### TASK TO COMPLETE
The records below hold a stretch from the line with "intros Hb. destruct" through the line with "induction d as [|d IH]; intros z Hd [->|Hu]"; return exactly those lines, ends included, and nothing more.

### SOURCE INFORMATION
--------------------
Lemma insert_spec h K D x new rx rn : tree h K D -> h !! x = Some rx -> fresh h new rn -> new <> x ->
  (~ within rx (r_start rn) (r_end rn) /\ __insert_resource h (Some x) (Some new) = Ok (Some x, h)) \/
  (within rx (r_start rn) (r_end rn) /\ exists p c rc, encloses h K (r_start rn) (r_end rn) x p /\ c ∈ K p /\ h !! c = Some rc /\ straddles rc (r_start rn) (r_end rn) /\ __insert_resource h (Some x) (Some new) = Ok (Some c, h)) \/
  (within rx (r_start rn) (r_end rn) /\ exists h', inserted h K D new rn x h' /\ __insert_resource h (Some x) (Some new) = Ok (None, h')).
Proof.
  intros Ht Hx Hfr Hne. pose proof Hfr as (Hn&Hpar&Hch). unfold __insert_resource.
  destruct (request_spec h K D x new rx rn Ht Hx Hfr Hne) as [(Hout&Hrun)|Hin]; [left; split; [done|]; cbn [insert_descend rounds]; rewrite Hrun; cbn [obind]; by rewrite decide_True|]. right.
  assert (Hw : within rx (r_start rn) (r_end rn)) by (by destruct Hin as [[]|[]]). clear Hin.
  destruct (insert_descend_spec h K D new rn Ht Hfr (rounds h) x rx) as (p&Henc&Hnp&(rp&Hp&Hwp)&[(i&h'&Hi&Hfit&Hl&->)|(f&rf&Hov&Hrf&Hbreak&->)]); [pose proof (deeper_bound h D x); unfold rounds; lia|done|done|done| |]; cbn [obind].
  { right. split; [done|]. exists h'. split; [|done]. exists p, (take i (K p)), [], (drop i (K p)). pose proof (linked_lifted h K D p i new rn h' Ht Hn Hch Hi Hl) as Hl'. assert (HK : K p = take i (K p) ++ [] ++ drop i (K p)) by (simpl; by rewrite take_drop).
    split; [done|]. split; [done|]. split; [done|]. split; [done|]. split; [|intros y r Hy; by apply not_elem_of_nil in Hy]. destruct Hfit as (_&Hse&Hnb).
    eapply (tree_lift h K D p new rn _ _ _ h' Ht Hn Hpar Hnp HK Hl' rp Hp Hch Hwp); [intros y r Hy; by apply not_elem_of_nil in Hy| |]; intros y r Hy Hr; apply list_elem_of_lookup in Hy as [j Hj].
    - apply lookup_lt_Some in Hj as Hlt. rewrite length_take in Hlt. rewrite lookup_take_lt in Hj by lia. specialize (Hnb j y r Hj Hr). by replace (j <? i)%nat with true in Hnb by lia.
    - rewrite lookup_drop in Hj. specialize (Hnb _ y r Hj Hr). by replace (i + j <? i)%nat with false in Hnb by lia. }
  rewrite (get_Ok _ _ _ Hn). cbn [obind]. destruct Hov as (i&rf'&Hf&Hrf'&Ho1&Ho2&Hbefore). assert (rf' = rf) by congruence. subst rf'. pose proof Hwp as (Hwp1&Hwp2&Hwp3).
  destruct (insert_span_spec h K D p (r_start rn) (r_end rn) Ht Hwp2 (rounds h) i f rf) as [(j&c&rc&Hj&Hc&Hrc&->&Hc1&Hc2&Hc3)|(j&Hj&->&Hmid&Hafter)]; [pose proof (children_count _ _ _ Ht p); unfold rounds; lia|done|done|done|done| |]; cbn [obind].
  - left. split; [done|]. exists p, c, rc. split; [done|]. split; [by eapply list_elem_of_lookup_2|]. split; [done|]. split; [|done]. split; [done|]. split; [done|]. split; [done|].
    destruct (decide (i = j)) as [->|]; [assert (rc = rf) by congruence; subst; lia|]. left. eapply (first_overlap_ordered h K D p); [done|exact Hf|done|done| |exact Hc|done]. lia.
  - right. split; [done|]. destruct (lookup_lt_is_Some_2 (K p) j ltac:(lia)) as [y Hy]. destruct (child_at _ _ _ Ht _ _ _ Hy) as (ry&Hry&_). rewrite Hy.
    set (a := take i (K p)). set (m0 := take (j - i) (drop i (K p))). set (b := drop (S j) (K p)).
    assert (HK : K p = a ++ (m0 ++ [y]) ++ b).
    { unfold a, m0, b. rewrite <- app_assoc. simpl. rewrite <- (take_drop i (K p)) at 1. f_equal. rewrite <- (take_drop (j - i) (drop i (K p))) at 1. f_equal. rewrite drop_drop. replace (i + (j - i))%nat with j by lia. by apply drop_S. }
    assert (Hfm : (m0 ++ [y]) !! 0%nat = Some f).
    { unfold m0. destruct (decide (i = j)) as [->|]; [replace (j - j)%nat with 0%nat by lia; simpl; congruence|]. rewrite lookup_app_l by (rewrite length_take, length_drop; lia). rewrite lookup_take_lt, lookup_drop by lia. by rewrite Nat.add_0_r. }
    rewrite <- Hfm. destruct (relink_spec h K D p new y rn rp ry a (m0 ++ [y]) m0 b Ht Hn Hpar Hnp eq_refl HK Hp Hry) as (h'&->&Hl). exists h'. split; [|done]. exists p, a, (m0 ++ [y]), b.
    assert (Hm : forall z rz, z ∈ m0 ++ [y] -> h !! z = Some rz -> r_start rn <= r_start rz /\ r_end rz <= r_end rn).
    { intros z rz Hz Hrz. apply elem_of_app in Hz as [Hz|Hz]; [|apply list_elem_of_singleton in Hz; subst; eapply (Hmid j); [lia|done|done]]. apply list_elem_of_lookup in Hz as [k Hk]. apply lookup_lt_Some in Hk as Hlt.
      unfold m0 in Hk, Hlt. rewrite length_take in Hlt. rewrite lookup_take_lt, lookup_drop in Hk by lia. eapply (Hmid (i + k)%nat); [lia|done|done]. }
    split; [done|]. split; [done|]. split; [done|]. split; [done|]. split; [|done]. eapply (tree_lift h K D p new rn _ _ _ h' Ht Hn Hpar Hnp HK Hl rp Hp Hch Hwp Hm); intros z rz Hz Hrz; apply list_elem_of_lookup in Hz as [k Hk].
    + apply lookup_lt_Some in Hk as Hlt. unfold a in Hlt, Hk. rewrite length_take in Hlt. rewrite lookup_take_lt in Hk by lia. eapply (Hbefore k); [lia|done|done].
    + unfold b in Hk. rewrite lookup_drop in Hk. assert (Hjl : (S j < length (K p))%nat) by (apply lookup_lt_Some in Hk; lia). destruct (lookup_lt_is_Some_2 (K p) (S j) Hjl) as [w HKw]. destruct (child_at _ _ _ Ht _ _ _ HKw) as (rw&Hrw&_). pose proof (Hafter w rw HKw Hrw).
      destruct k as [|k]; [rewrite Nat.add_0_r in Hk; replace rz with rw by congruence; done|]. pose proof (t_order _ _ _ Ht p (S j) (S j + S k)%nat w z rw rz HKw Hk ltac:(lia) Hrw Hrz). pose proof (t_nested _ _ _ Ht p w rp rw ltac:(by eapply list_elem_of_lookup_2) Hp Hrw). lia.
Qed.
(* ===== verification/ResourceSubtree.v ===== *)
(** * ResourceSubtree: what lies below a resource *)

From stdpp Require Import gmap.
From S2P Require Import Prelude Resource ResourceFacts ResourceFind ResourceOps ResourceInsert.

(** ** Subtrees *)

Definition under (K : Z -> list Z) (c z : Z) : Prop := z = c \/ below K c z.

Lemma below_parent K c z : below K c z -> exists q, z ∈ K q /\ under K c q.
Proof. induction 1 as [x y Hy|x y z Hy Hb (q&Hq&Hu)]; [exists x; split; [done|by left]|]. exists q. split; [done|]. right. destruct Hu as [->|Hu]; [by constructor|by eapply below_step]. Qed.

Lemma below_under K c z : below K c z <-> exists y, y ∈ K c /\ under K y z.
Proof.
  split; [|intros (y&Hy&[->|Hu]); [by constructor|by eapply below_step]].
  intros Hb. destruct Hb as [c z Hz|c y z Hy Hb]; [exists z; split; [done|by left]|exists y; split; [done|by right]].
Qed.

Lemma under_depth h K D c z : tree h K D -> under K c z -> (D c <= D z)%nat.
Proof. intros Ht [->|Hb]; [lia|]. induction Hb as [x y Hy|x y z Hy Hb IH]; pose proof (t_depth _ _ _ Ht x y Hy); lia. Qed.

Lemma below_depth h K D c z : tree h K D -> below K c z -> (D c < D z)%nat.
Proof. intros Ht (q&Hq&Hu)%below_parent. pose proof (under_depth _ _ _ _ _ Ht Hu). pose proof (t_depth _ _ _ Ht q z Hq). lia. Qed.

(** The subtrees of two children have nothing in common. *)
Lemma under_unique h K D y c c' : tree h K D -> c ∈ K y -> c' ∈ K y -> forall d z, (D z < d)%nat -> under K c z -> under K c' z -> c = c'.
Proof.
  intros Ht Hc Hc'. assert (Hno : forall a b, a ∈ K y -> b ∈ K y -> ~ below K a b).
  { intros a b Ha Hb (q&Hq&Hu)%below_parent. assert (q = y) by (by eapply (child_unique _ _ _ Ht)). subst q. pose proof (under_depth _ _ _ _ _ Ht Hu). pose proof (t_depth _ _ _ Ht y a Ha). lia. }
  induction d as [|d IH]; intros z Hd [->|Hu] Hu'; [lia|lia| |]; [destruct Hu' as [|Hu']; [done|by apply Hno in Hu']|]. destruct Hu' as [->|Hu']; [by apply Hno in Hu|].
  apply below_parent in Hu as (q&Hq&Hu). apply below_parent in Hu' as (q'&Hq'&Hu'). assert (q' = q) by (by eapply (child_unique _ _ _ Ht)). subst q'. apply (IH q); [|done|done]. pose proof (t_depth _ _ _ Ht q z Hq). lia.
Qed.

Lemma below_live h K D c z : tree h K D -> below K c z -> is_Some (h !! z).
Proof. intros Ht (q&Hq&_)%below_parent. destruct (child_lookup _ _ _ Ht q z Hq) as (r&Hr&_). eauto. Qed.

Lemma below_snoc K a b c : below K a b -> c ∈ K b -> below K a c.
Proof. induction 1 as [x w Hw|x w v Hw Hb IH]; intros Hc; (eapply below_step; [done|]); [by constructor|by apply IH]. Qed.

Lemma below_dec h K D y : tree h K D -> forall d z, (D z < d)%nat -> below K y z \/ ~ below K y z.
Proof.
  intros Ht. induction d as [|d IH]; intros z Hd; [lia|]. destruct (h !! z) as [r|] eqn:Er; [|right; intros Hb; destruct (below_live _ _ _ _ _ Ht Hb); congruence]. destruct (r_parent r) as [q|] eqn:Ep.
  - assert (Hq : z ∈ K q) by (apply (t_parent _ _ _ Ht); eauto). pose proof (t_depth _ _ _ Ht q z Hq). destruct (decide (q = y)) as [->|Hqy]; [left; by constructor|]. destruct (IH q) as [Hb|Hb]; [lia|left; by eapply below_snoc|].
    right. intros (q'&Hq'&Hu)%below_parent. assert (q' = q) by (by eapply (child_unique _ _ _ Ht)). subst q'. destruct Hu as [->|Hu]; done.
  - right. intros (q&Hq&_)%below_parent. by eapply (orphan _ _ _ Ht).
Qed.

(** ** Ranges below a resource are nested or disjoint *)

Lemma below_range h K D c z rc rz : tree h K D -> below K c z -> h !! c = Some rc -> h !! z = Some rz -> r_start rc <= r_start rz /\ r_start rz <= r_end rz /\ r_end rz <= r_end rc.
Proof.
  intros Ht Hb. revert rc. induction Hb as [x y Hy|x y z Hy Hb IH]; intros rc Hc Hz; [by apply (t_nested _ _ _ Ht x y)|].
  destruct (child_lookup _ _ _ Ht x y Hy) as (ry&Hry&_). pose proof (t_nested _ _ _ Ht x y rc ry Hy Hc Hry). pose proof (IH ry Hry Hz). lia.
Qed.

Lemma siblings_apart h K D x y z ry rz : tree h K D -> y ∈ K x -> z ∈ K x -> y <> z -> h !! y = Some ry -> h !! z = Some rz -> r_end ry < r_start rz \/ r_end rz < r_start ry.
Proof.
  intros Ht (i&Hi)%list_elem_of_lookup (j&Hj)%list_elem_of_lookup Hne Hy Hz. destruct (decide (i < j)%nat); [left; by eapply (t_order _ _ _ Ht x i j)|]. destruct (decide (j < i)%nat); [right; by eapply (t_order _ _ _ Ht x j i)|]. assert (i = j) by lia. congruence.
Qed.

Lemma under_range h K D c z rc rz : tree h K D -> under K c z -> h !! c = Some rc -> h !! z = Some rz -> r_start rc <= r_start rz /\ r_end rz <= r_end rc.
Proof. intros Ht [->|Hb] Hc Hz; [assert (rz = rc) by congruence; subst; lia|]. pose proof (below_range _ _ _ _ _ _ _ Ht Hb Hc Hz). lia. Qed.

Lemma laminar h K D x u v ru rv : tree h K D -> below K x u -> below K x v -> h !! u = Some ru -> h !! v = Some rv -> ~ straddles ru (r_start rv) (r_end rv).
Proof.
  intros Ht Hu. revert v rv. unfold straddles. induction Hu as [x u Hu|x y u Hy Hu IH]; intros v rv (c&Hc&Hv)%below_under Hru Hrv; destruct (child_lookup _ _ _ Ht x c Hc) as (rc&Hrc&_); pose proof (under_range _ _ _ _ _ _ _ Ht Hv Hrc Hrv) as Hvr.
  - destruct (decide (u = c)) as [->|Hne]; [assert (rc = ru) by congruence; subst; lia|]. pose proof (siblings_apart _ _ _ _ _ _ _ _ Ht Hu Hc Hne Hru Hrc). lia.
  - destruct (child_lookup _ _ _ Ht x y Hy) as (ry&Hry&_). pose proof (below_range _ _ _ _ _ _ _ Ht Hu Hry Hru). destruct (decide (y = c)) as [->|Hne].
    + destruct Hv as [->|Hv]; [assert (ry = rv) by congruence; subst; lia|]. by apply (IH v rv).
    + pose proof (siblings_apart _ _ _ _ _ _ _ _ Ht Hy Hc Hne Hry Hrc). lia.
Qed.

(** *** After an insertion *)

Section Inserted.

Context (h : heap) (K : Z -> list Z) (D : Z -> nat) (p new : Z) (rn : resource) (a m b : list Z).
Hypotheses (Ht : tree h K D) (Hfr : fresh h new rn) (Hne : new <> p) (HK : K p = a ++ m ++ b).

Lemma lift_edge w y z : y ∈ K w -> (z = y \/ below (lift K p new a m b) y z) -> below (lift K p new a m b) w z.
Proof.
  intros Hy Hz. pose proof Hfr as (Hn&Hpar&_). assert (Hwn : w <> new) by (intros ->; rewrite (fresh_no_children _ _ _ _ _ Ht Hfr) in Hy; by apply not_elem_of_nil in Hy). pose proof (lift_mem h K D p new a m b Ht Hne HK) as Hmem.
  destruct (decide (y ∈ m)) as [Hm|Hm].
  - assert (w = p) by (eapply (child_unique _ _ _ Ht); [done|rewrite HK, !elem_of_app; tauto]). subst w. eapply below_step; [apply Hmem; left; done|]. destruct Hz as [->|Hz]; [constructor; apply Hmem; right; left; done|eapply below_step; [apply Hmem; right; left; done|done]].
  - assert (Hy' : y ∈ lift K p new a m b w) by (apply Hmem; tauto). destruct Hz as [->|Hz]; [by constructor|by eapply below_step].
Qed.

Lemma lift_below x z : below K x z -> below (lift K p new a m b) x z.
Proof. induction 1 as [x y Hy|x y z Hy Hb IH]; (eapply lift_edge; [done|]); [by left|by right]. Qed.

Lemma lift_below_new x : under K x p -> below (lift K p new a m b) x new.
Proof.
  assert (Hnew : new ∈ lift K p new a m b p) by (apply (lift_mem h K D p new a m b Ht Hne HK); by left).
  intros [<-|Hb]; [by constructor|]. eapply below_snoc; [by apply lift_below|done].
Qed.

End Inserted.

Lemma encloses_under h K s e x p : encloses h K s e x p -> under K x p.
Proof. induction 1 as [x|x y p ry Hy Hry Hw Henc IH]; [by left|]. right. destruct IH as [->|IH]; [by constructor|by eapply below_step]. Qed.

(** Where a resource is inserted, nothing straddled it. *)
Lemma inserted_no_straddle h K D new rn x h' c rc : tree h K D -> fresh h new rn -> inserted h K D new rn x h' -> below K x c -> h !! c = Some rc -> ~ straddles rc (r_start rn) (r_end rn).
Proof.
  intros Ht Hfr (p&a&m&b&Henc&Hne&HK&Hl&Ht'&_) Hb Hc. pose proof Hfr as (Hn&Hpar&_).
  assert (Hc' : exists rc', h' !! c = Some rc') by (eapply lifted_ahead; eauto). destruct Hc' as [rc' Hc']. destruct (lifted_ahead h p new a m b h' Hl new rn Hn) as [rn' Hn'].
  destruct (lifted_inv _ _ _ _ _ _ _ _ _ Hl Hc') as (r1&Hr1&E1&E2&_). destruct (lifted_inv _ _ _ _ _ _ _ _ _ Hl Hn') as (r2&Hr2&E3&E4&_). assert (r1 = rc) by congruence. assert (r2 = rn) by congruence. subst.
  pose proof (laminar h' _ _ x c new rc' rn' Ht' (lift_below h K D p new rn a m b Ht Hfr Hne HK x c Hb) (lift_below_new h K D p new rn a m b Ht Hfr Hne HK x (encloses_under _ _ _ _ _ _ Henc)) Hc' Hn') as Hno. unfold straddles in *. rewrite E1, E2, E3, E4 in Hno. done.
Qed.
--------------------
### OUTPUT FOR THIS TASK
  intros Hb. destruct Hb as [c z Hz|c y z Hy Hb]; [exists z; split; [done|by left]|exists y; split; [done|by right]].
Qed.

Lemma under_depth h K D c z : tree h K D -> under K c z -> (D c <= D z)%nat.
Proof. intros Ht [->|Hb]; [lia|]. induction Hb as [x y Hy|x y z Hy Hb IH]; pose proof (t_depth _ _ _ Ht x y Hy); lia. Qed.

Lemma below_depth h K D c z : tree h K D -> below K c z -> (D c < D z)%nat.
Proof. intros Ht (q&Hq&Hu)%below_parent. pose proof (under_depth _ _ _ _ _ Ht Hu). pose proof (t_depth _ _ _ Ht q z Hq). lia. Qed.

(** The subtrees of two children have nothing in common. *)
Lemma under_unique h K D y c c' : tree h K D -> c ∈ K y -> c' ∈ K y -> forall d z, (D z < d)%nat -> under K c z -> under K c' z -> c = c'.
Proof.
  intros Ht Hc Hc'. assert (Hno : forall a b, a ∈ K y -> b ∈ K y -> ~ below K a b).
  { intros a b Ha Hb (q&Hq&Hu)%below_parent. assert (q = y) by (by eapply (child_unique _ _ _ Ht)). subst q. pose proof (under_depth _ _ _ _ _ Ht Hu). pose proof (t_depth _ _ _ Ht y a Ha). lia. }
  induction d as [|d IH]; intros z Hd [->|Hu] Hu'; [lia|lia| |]; [destruct Hu' as [|Hu']; [done|by apply Hno in Hu']|]. destruct Hu' as [->|Hu']; [by apply Hno in Hu|].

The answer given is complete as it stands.